There was a glimmer of hope but, alas, it was not to be. It ends up that U.S. President Barack Obama is not Bob Brehl’s long lost cousin. CNS photo

A little girl, a potato and the President

By 
  • March 2, 2016

A long-anticipated trip to Ireland, researching ancestors, a poignant story about children playing with a potato, even the name Barack Obama, all eventually led me to pondering the plight of Syrian refugees and the Canadian Catholic Organization for Development and Peace.

It all sounds complicated, but it really isn’t.

Like thousands of Canadians, perhaps millions, I can trace ancestors coming to this country in the middle 1800s around the time of the horrific potato famine in Ireland. Though my surname is Germanic, my heritage is mostly Irish with three of my four grandparents of Irish ancestry.

I’ve long wished to see Ireland and the counties of my ancestors: Cork, Clare, Monaghan and Tipperary. While preparing for the trip, two things jumped out from the research: A possible familial connection to the U.S. president and a story about a little girl and a potato.

I learned that a great-greatgrandmother, Margaret Kearney, born in 1837 in County Clare, came to Toronto in the 1850s. An Irish friend of my brother told me Obama had an ancestor named Kearney on his mother’s side. That piqued my interest.

I then found Obama’s greatgreat- grandfather Fulmoth Kearney was born in 1830 in an Irish town called Moneygall not far from County Clare. He left for New York in 1850. Maybe Margaret and Fulmoth were cousins, I thought. I knew they couldn’t be siblings because they came from different towns.

When I found Kearney was not even in the top 100 most common Irish surnames, I got a little excited thinking I could be related to the current occupant of 1600 Pennsylvania Ave. in Washington, albeit very distantly.

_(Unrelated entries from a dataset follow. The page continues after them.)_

(* ===== verification/_CoqProject ===== *)
-Q . S2P
Prelude.v
RaftLog.v
RaftNode.v
RaftCluster.v
RaftElection.v
RaftTraces.v
RaftReplication.v
RaftCatchup.v
RaftLiveness.v
RaftConvergence.v
RaftLogInvariant.v
RaftApply.v
RaftLogMatching.v
RaftCompleteness.v
RaftAcknowledged.v
ClusterTransport.v
PyStr.v
Shard.v
ClientMain.v
LoadGen.v
PyFloat.v
PyStdev.v
CompareGeo.v
PyRepr.v
PyArgs.v
PyCsv.v
PyWorld.v
PyConsole.v
GeoExperiment.v
GeoPipeline.v
GeoData.v
Failover.v
FailoverReport.v
Infra.v
Scripts.v
PlotResults.v
GoJson.v
GoWire.v
Storage.v
Persistence.v
KvStore.v
HttpApi.v
SimpleKvs.v
ShardedKvs.v
NodeApi.v
ClusterStore.v
RpcTransport.v
NodeMain.v
(** Positions at which the node is certainly not a leader. *)
Definition leaderless (p : RunPc) : bool :=
  match p with PcFollower | PcCandStart | PcCand _ _ _ | PcWon _ => true | _ => false end.

(** [pc rt'] is an old position, or one outside the election loop. *)
Definition quiet_pc (rt rt' : Runtime) : Prop :=
  pc rt' = pc rt \/
  (electing (pc rt') = false /\ (leaderless (pc rt') = true -> state (node rt') <> Leader)).

(** The effect of one local step on the voting state. *)
Inductive effect (self : string) (rt rt' : Runtime) (sent ms : list Message) : Prop :=
| E_quiet :
    node_le (node rt) (node rt') -> Forall (fun m => casts m = None) ms ->
    quiet_pc rt rt' -> effect self rt rt' sent ms
| E_elect :
    pc rt = PcCandStart -> node rt' = startElection (node rt) ->
    pc rt' = PcCand (currentTerm (node rt')) 1 (peers (node rt)) ->
    ms = (fun p => MRequestVote self p (voteRequest (node rt'))) <$> peers (node rt) ->
    effect self rt rt' sent ms
| E_grant from args reply :
    MRequestVote from self args ∈ sent ->
    HandleRequestVote args (node rt) = (node rt', reply) ->
    pc rt' = pc rt -> ms = [MRequestVoteReply self from args reply] ->
    effect self rt rt' sent ms
| E_count term votes waiting p waiting' (granted : bool) :
    node rt' = node rt -> ms = [] ->
    pc rt = PcCand term votes waiting -> removeFirst p waiting = Some waiting' ->
    (granted = true -> exists m, m ∈ sent /\ casts m = Some (p, term, self)) ->
    (if granted
     then pc rt' = PcCand term (votes + 1) waiting' \/
          pc rt' = PcWon term /\ majority (node rt) <= votes + 1
     else pc rt' = PcCand term votes waiting') ->
    effect self rt rt' sent ms
| E_lead term :
    pc rt = PcWon term -> node rt' = becomeLeader term (node rt) ->
    pc rt' = PcTop -> ms = [] -> effect self rt rt' sent ms.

In Dublin, we stayed at the beautiful and historic Shelbourne Hotel, which staffs a “genealogy butler” who helps people trace their Irish roots. Only in Ireland would there be genealogy butlers, I thought.

We met with Helen Kelly, a delightful woman who has worked at Ireland’s Genealogy Office and the National Library and National Archives of Ireland. It didn’t take this genealogy butler long to tell me it is highly unlikely Margaret and Fulmoth Kearney were related. She had several reasons but the main one was Margaret was Catholic and she found that Fulmoth was Church of Ireland (Anglican.)

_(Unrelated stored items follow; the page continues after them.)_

(* ===== verification/RaftReplication.v ===== *)
(** * Log replication on one node (src/raft/election.go HandleAppendEntries,
    HandleRequestVote; src/raft/replication.go)

    Reference definitions of what the handlers and the commit and apply loops
    compute, and the proofs that the code computes them. *)

From S2P Require Import Prelude RaftLog RaftNode RaftElection.

(** ** The conflict-handling loop against a reference merge *)

(** How many leading entries of [es] the suffix [l] of a log already holds. *)
Fixpoint agreeing (l es : list LogEntry) : nat :=
  match l, es with
  | x :: l', e :: es' => if eTerm x =? eTerm e then S (agreeing l' es') else O
  | _, _ => O
  end.

(** Keep the log when it already holds all of [es] from position [k] on;
    otherwise keep it up to the first disagreement and continue with [es]. *)
Definition merge (l : list LogEntry) (k : nat) (es : list LogEntry) : list LogEntry :=
  let m := agreeing (drop k l) es in
  if (m =? length es)%nat then l else take (k + m) l ++ drop m es.

Lemma agreeing_le l es : (agreeing l es <= length es)%nat.
Proof.
  revert es. induction l as [|x l IH]; intros [|e es]; simpl; try lia.
  case_if; [|lia]. specialize (IH es). lia.
Qed.

Lemma agreeing_le_l l es : (agreeing l es <= length l)%nat.
Proof.
  revert es. induction l as [|x l IH]; intros [|e es]; simpl; try lia.
  case_if; [|lia]. specialize (IH es). lia.
Qed.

Oh well, I thought, there goes any chance of an invitation to the White House and it sure kills a fun story for dinner parties. Helen gave me further places to check, like church records in County Clare, if I needed 100-per-cent confirmation there was no link between the two Kearneys. If only we’d had more time in Ireland to scour through old records. Instead, I took her at her word.

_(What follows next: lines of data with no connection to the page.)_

(* ===== verification/RaftCatchup.v ===== *)
(** * Catching up a follower (src/raft/replication.go replicateToPeer)

    [replicateToPeer] retries with a lower [nextIndex] until the follower
    accepts.  Here the loop runs against one follower over the synchronous
    transport of cluster.go, with no other goroutine touching the two nodes:
    it terminates within [nextIndex] rounds and leaves the follower with the
    leader's log up to the replicated entry. *)

From S2P Require Import Prelude RaftLog RaftNode RaftElection RaftReplication.

(** The loop with [fuel] rounds; [None] when the fuel runs out. *)
Fixpoint replicateToPeer (fuel : nat) (peer : string) (p : PendingEntry) (leader follower : Node)
  : option (bool * Node * Node) :=
  match fuel with
  | O => None
  | S fuel' =>
      match replicateArgs peer p leader with
      | None => Some (false, leader, follower)
      | Some args =>
          let '(follower', reply, _) := HandleAppendEntries args follower in
          let '(leader', outcome) := replicateReply peer p reply leader in
          match outcome with
          | RDone ack => Some (ack, leader', follower')
          | RRetry => replicateToPeer fuel' peer p leader' follower'
          end
      end
  end.

(** Raft's log matching property for two logs. *)
Definition log_matching (l1 l2 : list LogEntry) : Prop :=
  forall i x y, l1 !! i = Some x -> l2 !! i = Some y -> eTerm x = eTerm y ->
    take (S i) l1 = take (S i) l2.

(** [l2] holds the first [k] entries of [l1]. *)
Definition agree_to (l1 l2 : list LogEntry) (k : nat) : Prop :=
  forall i, (i < k)%nat -> l2 !! i = l1 !! i.

Lemma take_agree_to l1 l2 k : take k l1 = take k l2 -> agree_to l1 l2 k.
Proof.
  intros H i Hi. rewrite <- (lookup_take_lt l1 k) by done.
  rewrite <- (lookup_take_lt l2 k) by done. by rewrite H.
Qed.

Lemma agree_to_weaken l1 l2 k k' : agree_to l1 l2 k -> (k' <= k)%nat -> agree_to l1 l2 k'.
Proof. intros H Hk i Hi. apply H. lia. Qed.

(** Merging a slice of a matching log makes the logs agree through the slice. *)
Lemma merge_agree l1 l2 k es :
  log_matching l1 l2 -> agree_to l1 l2 k -> (k <= length l2)%nat ->
  (forall i e, es !! i = Some e -> l1 !! (k + i)%nat = Some e) ->
  agree_to l1 (merge l2 k es) (k + length es).
Proof.
  intros Hm Hk Hlen Hes i Hi. destruct (decide (i < k)%nat) as [Hlt|Hge].
  { rewrite merge_lookup_low by done. by apply Hk. }
  destruct (lookup_lt_is_Some_2 es (i - k)) as [e He]; [lia|].
  pose proof (Hes _ _ He) as H1. replace (k + (i - k))%nat with i in H1 by lia.
  pose proof (agreeing_le_l (drop k l2) es) as Hle. rewrite length_drop in Hle.
  rewrite H1. unfold merge. destruct (decide (i - k < agreeing (drop k l2) es)%nat) as [Ha|Ha].
  - destruct (agreeing_lookup _ _ _ _ Ha He) as (y & Hy & Ht). rewrite lookup_drop in Hy.
    replace (k + (i - k))%nat with i in Hy by lia.
    assert (l2 !! i = l1 !! i) as Heq.
    { apply (take_agree_to l1 l2 (S i)); [|lia]. eapply Hm; [exact H1|exact Hy|congruence]. }
    case_if; [congruence|].
    rewrite lookup_app_l by (rewrite length_take; lia). rewrite lookup_take_lt by lia. congruence.
  - case_if; [apply Nat.eqb_eq in Heqb; apply lookup_lt_Some in He; lia|].
    rewrite lookup_app_r; rewrite length_take; [|lia]. rewrite lookup_drop, <- He. f_equal. lia.
Qed.

Lemma collectEntries_slice l from to :
  log_wf l -> 0 <= from -> collectEntries l from to = slice l (from - 1) to.
Proof.
  intros Hwf Hf. unfold collectEntries, slice. rewrite omap_entryAt by done.
  by replace (from - 1 + 1) with from by lia; replace (to - (from - 1)) with (to - from + 1) by lia.
Qed.

Lemma slice_lookup l a b i e :
  -1 <= a -> slice l a b !! i = Some e -> l !! (Z.to_nat (a + 1) + i)%nat = Some e.
Proof. intros Ha [He _]%lookup_take_Some. by rewrite lookup_drop in He. Qed.

Lemma slice_indexed l a b :
  log_wf l -> -1 <= a -> indexed_from (a + 1) (slice l a b).
Proof.
  intros [_ Hidx] Ha i e He%slice_lookup; [|done]. apply Hidx in He. lia.
Qed.

Lemma slice_length l a b :
  log_wf l -> -1 <= a <= b -> b <= lastIndex l -> length (slice l a b) = Z.to_nat (b - a).
Proof.
  intros Hwf Ha Hb. unfold slice. rewrite length_take, length_drop.
  rewrite log_wf_lastIndex in Hb by done. lia.
Qed.

Section CatchUp.
Context (peer : string) (p : PendingEntry).

Abbreviation target := (eIndex (peEntry p)).

(** The leader still leads the pending entry's term and holds it. *)
Record leading (l : Node) : Prop := {
  ld_wf : log_wf (log l);
  ld_max : lastIndex (log l) < 2 ^ 64 - 1;
  ld_state : state l = Leader;
  ld_term : currentTerm l = peTerm p;
  ld_entry : 0 < target <= lastIndex (log l);
  ld_next : 1 <= nextIndexOf l peer <= lastIndex (log l) + 1 }.

(** The follower is not ahead of the leader's term and its log matches. *)
Record following (l f : Node) : Prop := {
  fo_wf : log_wf (log f);
  fo_max : lastIndex (log f) < 2 ^ 64;
  fo_term : currentTerm f <= peTerm p;
  fo_match : log_matching (log l) (log f) }.

Lemma replicateArgs_leading l :
  leading l ->
  replicateArgs peer p l = Some
    {| aeTerm := peTerm p; aeLeaderID := id l; aePrevLogIndex := nextIndexOf l peer - 1;
       aePrevLogTerm := prevTermAt (log l) (nextIndexOf l peer - 1);
       aeEntries := slice (log l) (nextIndexOf l peer - 1) target;
       aeLeaderCommit := peCommit p |}.
Proof.
  intros [Hwf Hmax Hst Ht He Hn]. unfold replicateArgs, IsLeader.
  rewrite Ht, Z.eqb_refl, Hst. simpl.
  rewrite u64_small by (unfold is_u64; lia).
  by rewrite collectEntries_slice by (done || lia).
Qed.

(** The consistency check compares the follower with the leader's own entry. *)
Lemma prevLogOK_agree l f args :
  leading l -> following l f -> replicateArgs peer p l = Some args ->
  prevLogOK args (log f) = true ->
  agree_to (log l) (log f) (Z.to_nat (nextIndexOf l peer)).
Proof.
  intros Hl Hf Ha Hp. rewrite (replicateArgs_leading _ Hl) in Ha. injection Ha as <-.
  destruct Hl as [Hwf Hmax Hst Ht He Hn], Hf as [Hwf' _ _ Hm].
  unfold prevLogOK, prevTermAt in Hp. simpl in Hp.
  destruct (0 <? nextIndexOf l peer - 1) eqn:E; breflect.
  - destruct (log_wf_entryAt_in (log l) (nextIndexOf l peer - 1)) as [x Hx]; [done|lia|].
    rewrite Hx in Hp. destruct (entryAt (log f) _) as [y|] eqn:Hy; [|done]. breflect.
    apply log_wf_entryAt_Some in Hx as (_ & _ & Hx); [|done].
    apply log_wf_entryAt_Some in Hy as (_ & _ & Hy); [|done].
    apply take_agree_to. replace (Z.to_nat (nextIndexOf l peer))
      with (S (Z.to_nat (nextIndexOf l peer - 1))) by lia.
    by eapply Hm.
  - replace (Z.to_nat (nextIndexOf l peer)) with 1%nat by lia. intros [|i] Hi; [|lia].
    destruct Hwf as [-> _], Hwf' as [-> _]. done.
Qed.

(** An accepted request ends the loop with an ack and equal log prefixes. *)
Lemma round_accept l f args :
  leading l -> following l f -> replicateArgs peer p l = Some args ->
  prevLogOK args (log f) = true ->
  exists l' f' b,
    HandleAppendEntries args f = (f', mkAEReply (peTerm p) true, b) /\
    replicateReply peer p (mkAEReply (peTerm p) true) l = (l', RDone true) /\
    agree_to (log l) (log f') (S (Z.to_nat target)) /\
    nextIndexOf l' peer = target + 1 /\ target <= matchIndexOf l' peer.
Proof.
  intros Hl Hf Ha Hp. pose proof (prevLogOK_agree _ _ _ Hl Hf Ha Hp) as Hag.
  rewrite (replicateArgs_leading _ Hl) in Ha. injection Ha as <-.
  pose proof Hl as [Hwf Hmax Hst Ht He Hn]. pose proof Hf as [Hwf' Hmax' Ht' Hm].
  match type of Hp with prevLogOK ?a _ = _ => set (args := a) in * end.
  destruct (HandleAppendEntries_ok args f) as (f' & b & Hh & Hlog & _); [done|done|].
  assert (ae_wf args) as Hae.
  { split; simpl; [lia|]. apply slice_indexed; [done|lia]. }
  destruct (appendEntries_request args (log f) Hwf' Hae Hp Hmax') as [Hmerge Hk].
  assert (startPos args = Z.to_nat (nextIndexOf l peer)) as Hpos.
  { unfold startPos. simpl. f_equal. lia. }
  assert (agree_to (log l) (log f') (S (Z.to_nat target))) as Hfinal.
  { rewrite Hlog, Hmerge, Hpos. eapply agree_to_weaken.
    - apply merge_agree; [done|done|lia|]. intros i e Hi. simpl in Hi.
      apply slice_lookup in Hi; [|lia].
      by replace (nextIndexOf l peer - 1 + 1) with (nextIndexOf l peer) in Hi by lia.
    - simpl. destruct (decide (nextIndexOf l peer - 1 <= target)).
      + rewrite slice_length by (done || lia). lia.
      + lia. }
  unfold replicateReply. simpl. rewrite Z.ltb_irrefl. do 3 eexists.
  split_and!; [exact Hh|reflexivity|exact Hfinal| |].
  - unfold nextIndexOf. simpl. rewrite lookup_insert_eq. simpl. apply u64_small. unfold is_u64. lia.
  - unfold matchIndexOf. simpl. destruct (default 0 (matchIndex l !! peer) <? target) eqn:E;
      breflect; simpl; [by rewrite lookup_insert_eq|done].
Qed.

(** A rejected request lowers [nextIndex] by one and keeps both invariants. *)
Lemma round_reject l f args :
  leading l -> following l f -> replicateArgs peer p l = Some args ->
  prevLogOK args (log f) = false ->
  exists l' f',
    HandleAppendEntries args f = (f', mkAEReply (peTerm p) false, false) /\
    replicateReply peer p (mkAEReply (peTerm p) false) l = (l', RRetry) /\
    nextIndexOf l' peer = nextIndexOf l peer - 1 /\ leading l' /\ following l' f' /\
    log l' = log l.
Proof.
  intros Hl Hf Ha Hp. rewrite (replicateArgs_leading _ Hl) in Ha. injection Ha as <-.
  pose proof Hl as [Hwf Hmax Hst Ht He Hn]. pose proof Hf as [Hwf' Hmax' Ht' Hm].
  match type of Hp with prevLogOK ?a _ = _ => set (args := a) in * end.
  assert (1 < nextIndexOf l peer) as Hgt.
  { unfold prevLogOK in Hp. simpl in Hp. case_if; breflect; [lia|done]. }
  set (l' := set_nextIndex (<[peer := u64 (nextIndexOf l peer - 1)]> (nextIndex l)) l).
  assert (nextIndexOf l' peer = nextIndexOf l peer - 1) as Hn'.
  { unfold nextIndexOf, l'. simpl. rewrite lookup_insert_eq. simpl. apply u64_small.
    unfold is_u64. unfold nextIndexOf in *. lia. }
  exists l', (acceptLeader args f). split_and!; [| |done| | |done].
  - by apply HandleAppendEntries_mismatch.
  - unfold replicateReply. simpl. rewrite Z.ltb_irrefl, (proj2 (Z.ltb_lt _ _) Hgt). done.
  - split; [done..|]. rewrite Hn'. simpl. lia.
  - split; rewrite ?acceptLeader_log, ?acceptLeader_term; [done|done| |done].
    simpl. lia.
Qed.

(** C19. Catch-up terminates and succeeds: a leader of the entry's term with a
    well-formed log, and a follower that is not in a later term and whose log
    matches, end [replicateToPeer] in an ack after at most [nextIndex] rounds;
    then the follower's log equals the leader's up to and including the
    replicated entry, and [nextIndex]/[matchIndex] of the peer record it. *)
Theorem replicate_catches_up fuel l f :
  leading l -> following l f -> nextIndexOf l peer <= Z.of_nat fuel ->
  exists l' f', replicateToPeer fuel peer p l f = Some (true, l', f') /\
    agree_to (log l) (log f') (S (Z.to_nat target)) /\
    nextIndexOf l' peer = target + 1 /\ target <= matchIndexOf l' peer.
Proof.
  revert l f. induction fuel as [|fuel IH]; intros l f Hl Hf Hfuel.
  { pose proof (ld_next _ Hl). lia. }
  simpl. destruct (replicateArgs peer p l) as [args|] eqn:Ha.
  2: { by rewrite (replicateArgs_leading _ Hl) in Ha. }
  destruct (prevLogOK args (log f)) eqn:Hp.
  - destruct (round_accept _ _ _ Hl Hf Ha Hp) as (l' & f' & b & -> & -> & ? & ? & ?).
    exists l', f'. auto.
  - destruct (round_reject _ _ _ Hl Hf Ha Hp) as (l' & f' & -> & -> & Hn & Hl' & Hf' & <-).
    apply IH; [done|done|lia].
Qed.
End CatchUp.

(** The leader of term 2 believes nodeB has everything; nodeB holds a stale
    uncommitted entry. *)
Definition demoPending : PendingEntry := mkPending (mkEntry 2 3 "z") 2 0.
Definition demoLeader4 : Node := set_nextIndex {["nodeB" := 4]} demoLeader.

Lemma replicate_catches_up_witness :
  exists l' f', replicateToPeer 4 "nodeB" demoPending demoLeader4
      (set_log [sentinel; mkEntry 1 1 "x"; mkEntry 1 2 "stale"] demoFollower) = Some (true, l', f') /\
    (eCommand <$> log f') = [""; "x"; "y"; "z"].
Proof.
  destruct (replicate_catches_up "nodeB" demoPending 4 demoLeader4
    (set_log [sentinel; mkEntry 1 1 "x"; mkEntry 1 2 "stale"] demoFollower)) as (l' & f' & He & _ & _ & _).
  - split; [exact demoLeader_wf|by vm_compute..].
  - split; [|by vm_compute|by vm_compute|].
    + split; [done|]. by apply indexed_from_dec_intro.
    + intros [|[|[|[|i]]]] x y Hx Hy Ht; simplify_eq/=; try done.
  - by vm_compute.
  - exists l', f'. split; [exact He|]. vm_compute in He. by injection He as <- <-.
Defined.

The second Irish genealogy story is about one of my greatgrandmothers. Her name was Bridget Smith and she came to Canada when she was four years old, not long after the desperate and hungry years of the potato famine. She and her family eventually made their way to Ontario, where on the first night here they were put up in the home of relatives who arrived several years earlier.

Entering the home, the first thing the little girl saw was children playing and rolling a potato on the floor between them. Aghast, the little newcomer leaped to save the precious potato. Giggles ensued and an adult told her there were plenty more of them for eating and that she should join the other children in the game.

In awe that something so prized as a potato could be a plaything, young Bridget turned to her mother and said, “This is going to be a good place to live.” Indeed, Canada is a great place to live.

I remember being told that story as a young boy, but had forgotten it until researching the Irish trip. We can all trace our ancestors coming from somewhere else, most likely from a place in far greater dire straits than Canadians have ever experienced.

Last week, I was reminded of little Bridget Smith again when I opened my Catholic Register and read a story about Syrian relief and that donations are slowing. The Canadian Catholic Organization for Development and Peace — the Canadian bishops’ international development organization — is more than $1 million short of its $3.5 million goal for Syrian relief.

Like Bridget Smith back in 1863, I bet a lot of Syrian children have arrived in Canada recently and said something similar about this being a good place to live. To donate, visit devp.org/en.